About 10% of epithelial ovarian cancers have a hereditary basis. Germline mutations in the BRCA1 and BRCA2 breast/ovarian cancer susceptibility genes are thought to be responsible for most hereditary ovarian cancers. In contrast, about 90% of ovarian cancers arise due to accumulation of somatic mutations. In sporadic ovarian cancers, it has been shown that alterations in the p53 tumor suppressor gene and the HER-2/neu oncogene are associated with advanced stage and poor outcome. Other genetic alterations, such as microsatellite instability have been associated with favorable prognosis in colon and endometrial cancers. In view of this, it is plausible that BRCA1 and 2-associated ovarian cancers might also have a characteristic clinical phenotype. Clinical studies of BRCA1 and 2-associated ovarian cancer have been difficult to perform because no single institution has identified a large number of cases.

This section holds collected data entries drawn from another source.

(** * A sitemap crawler: the worker pool of [buildSitemap] and its URL policy

    The development follows the Go sources of the crawler.  Two revisions of
    [main.go] are embedded:

    - the worker-pool revision (buffered [jobs] channel, [tasks] wait group,
      [visited] sync.Map, [ignoredExtensions]), in module [Pool];
    - the sequential revision (a map used as a work queue), in module [Seq].

    Strings are byte strings.  The Go packages the crawler calls are outside
    the repository: [strings] and [path] are written out on bytes, and
    [net/url], with the Unicode case folding that [strings.EqualFold] falls
    back on, is an interface ([NetURL]) with one instance ([GoURL]) that is
    used to run the crawler on concrete sites.

    Of the rest of the program, package [link] is in module [LinkPkg], over
    the node tree of [Html] and the white space of [GoText];
    [getAndParseLinks] is in module [Fetch] and [generateXMLSitemap] in
    modules [Sitemap] and [SeqSitemap].  The HTTP client, [html.Parse],
    [url.ParseRequestURI] and [xml.MarshalIndent] are parameters. *)

From Stdlib Require Import ZArith String Ascii List Bool Lia.
From stdpp Require Import base decidable option list gmap sets strings.

Local Open Scope string_scope.
Local Open Scope Z_scope.

(** ** Package [strings] and [path] *)

Module GoStrings.
(** An integer of magnitude 2^1024 or more rounds to no double. *)
Lemma binary_round_huge (s : bool) (m : positive) :
  2 ^ 1024 <= Z.pos m -> binary_round prec emax s m 0 = S754_infinity s.
Proof.
  intros Hm. pose proof (digits2_pos_bounds m) as [Hlo Hhi].
  set (d := Z.pos (digits2_pos m)) in *.
  assert (Hd : 1024 < d).
  { assert (H : 2 ^ 1024 < 2 ^ d) by lia. apply Z.pow_lt_mono_r_iff in H; lia. }
  assert (Hf : fexp prec emax (d + 0) = d - 53).
  { unfold fexp, emin, prec, emax. lia. }
  unfold binary_round. fold d. rewrite Hf. unfold shl_align.
  destruct (d - 53 - 0) as [|k|k] eqn:Hk; try lia.
  unfold binary_round_aux, shr_fexp at 1. cbn [Zdigits2 shr_record_of_loc]. fold d.
  rewrite Z.add_0_r in Hf. rewrite Z.add_0_r, Hf, Z.sub_0_r.
  assert (Hdk : d = Z.pos k + 53) by lia.
  replace (d - 53) with (Z.pos k) by lia. cbn [shr].
  fold (exact_rec (Z.pos m)).
  set (mrs := SpecFloat.iter_pos shr_1 k (exact_rec (Z.pos m))).
  assert (Hm1 : shr_m mrs = Z.pos m / 2 ^ Z.pos k)
    by (apply (iter_shr_1_m k (exact_rec (Z.pos m))); cbn; lia).
  assert (Hpk : 0 < 2 ^ Z.pos k) by (apply Z.pow_pos_nonneg; lia).
  assert (Hb1 : 2 ^ 52 <= shr_m mrs < 2 ^ 53).
  { rewrite Hm1. split.
    - apply Z.div_le_lower_bound; [lia|].
      rewrite <- Z.pow_add_r by lia. replace (Z.pos k + 52) with (d - 1) by lia. lia.
    - apply Z.div_lt_upper_bound; [lia|].
      rewrite <- Z.pow_add_r by lia. replace (Z.pos k + 53) with d by lia. lia. }
  pose proof (round_nearest_even_bounds (shr_m mrs) (loc_of_shr_record mrs)) as Hr.
  set (m2 := round_nearest_even (shr_m mrs) (loc_of_shr_record mrs)) in *.
  destruct m2 as [|p2|p2] eqn:Hm2; try lia.
  unfold shr_fexp. cbn [Zdigits2 shr_record_of_loc].
  destruct (Z_lt_le_dec (Z.pos p2) (2 ^ 53)) as [Hlt|Hge].
  - rewrite (digits2_pos_eq p2 53) by lia.
    assert (Hf2 : fexp prec emax (53 + (0 + Z.pos k)) - (0 + Z.pos k) = 0).
    { unfold fexp, emin, prec, emax. lia. }
    rewrite Hf2. cbn [shr shr_m].
    destruct (0 + Z.pos k <=? emax - prec) eqn:Hle; [|reflexivity].
    apply Z.leb_le in Hle. unfold emax, prec in Hle. lia.
  - rewrite (digits2_pos_eq p2 54) by lia.
    assert (Hf2 : fexp prec emax (54 + (0 + Z.pos k)) - (0 + Z.pos k) = 1).
    { unfold fexp, emin, prec, emax. lia. }
    rewrite Hf2. cbn [shr SpecFloat.iter_pos].
    assert (Hhalf : shr_m (shr_1 (exact_rec (Z.pos p2))) = Z.pos p2 / 2)
      by (apply shr_1_m; cbn; lia).
    fold (exact_rec (Z.pos p2)).
    destruct (shr_m (shr_1 (exact_rec (Z.pos p2)))) as [|p3|p3] eqn:Hp3.
    + assert (2 ^ 52 <= Z.pos p2 / 2) by (apply Z.div_le_lower_bound; lia). lia.
    + destruct (0 + Z.pos k + 1 <=? emax - prec) eqn:Hle; [|reflexivity].
      apply Z.leb_le in Hle. unfold emax, prec in Hle. lia.
    + assert (2 ^ 52 <= Z.pos p2 / 2) by (apply Z.div_le_lower_bound; lia). lia.
Qed.

(** X4. An [int] of magnitude 2^1024 or more together with a [float]:
    [multiply] raises [OverflowError], whatever the float, zero and NaN
    included, in either order of the arguments. *)
Theorem multiply_huge_int_overflows (n : Z) (y : spec_float) :
  2 ^ 1024 <= Z.abs n ->
  multiply (PyInt n) (PyFloat y) = inl OverflowError /\
  multiply (PyFloat y) (PyInt n) = inl OverflowError.
Proof.
  intros Hn.
  assert (H : float_of_int n = inl OverflowError).
  { unfold float_of_int, binary_normalize. destruct n as [|m|m].
    - cbn in Hn. lia.
    - rewrite binary_round_huge by lia. reflexivity.
    - rewrite binary_round_huge by lia. reflexivity. }
  cbn [multiply py_mul]. rewrite H. done.
Qed.

Lemma bounded_intro (m : positive) (e : Z) :
  fexp prec emax (Z.pos (digits2_pos m) + e) = e -> e <= emax - prec ->
  bounded prec emax m e = true.
Proof.
  intros Hc He. unfold bounded, canonical_mantissa.
  apply andb_true_iff. split; [by apply Z.eqb_eq|by apply Z.leb_le].
Qed.

(** The last step of rounding: a mantissa already at its exponent. *)
Lemma finish_canonical (s : bool) (p : positive) (e : Z) :
  fexp prec emax (Z.pos (digits2_pos p) + e) = e ->
  valid_binary prec emax
    (let '(mrs, e') := shr_fexp prec emax (Z.pos p) e loc_Exact in
     match shr_m mrs with
     | 0 => S754_zero s
     | Z.pos m => if e' <=? emax - prec then S754_finite s m e' else S754_infinity s
     | Z.neg _ => S754_nan
     end) = true.
Proof.
  intros Hc. unfold shr_fexp. cbn [Zdigits2 shr_record_of_loc].
  rewrite Hc, Z.sub_diag. cbn [shr shr_m].
  destruct (e <=? emax - prec) eqn:He; [|reflexivity].
  apply Z.leb_le in He. by apply bounded_intro.
Qed.

Lemma div_pow2_bounds (m d n : Z) :
  2 ^ (d - 1) <= m < 2 ^ d -> 0 <= n < d ->
  2 ^ (d - n - 1) <= m / 2 ^ n < 2 ^ (d - n).
Proof.
  intros [Hlo Hhi] Hn.
  assert (Hp : 0 < 2 ^ n) by (apply Z.pow_pos_nonneg; lia).
  split.
  - apply Z.div_le_lower_bound; [lia|].
    rewrite <- Z.pow_add_r by lia. replace (n + (d - n - 1)) with (d - 1) by lia. lia.
  - apply Z.div_lt_upper_bound; [lia|].
    rewrite <- Z.pow_add_r by lia. replace (n + (d - n)) with d by lia. lia.
Qed.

It appears that the strongest clinical correlate of BRCA1 mutation in ovarian cancer is papillary serous histology. Although most BRCA1-associated ovarian cancers present at an advanced stage, in some studies survival of BRCA1 mutation carriers has been relatively favorable compared to controls. Other studies have not confirmed this association, however. The relative prognosis of ovarian cancers with BRCA2 mutations remains essentially unstudied. Larger collaborative studies are needed to characterize better the clinical features and prognosis of BRCA1 and 2-associated ovarian cancers.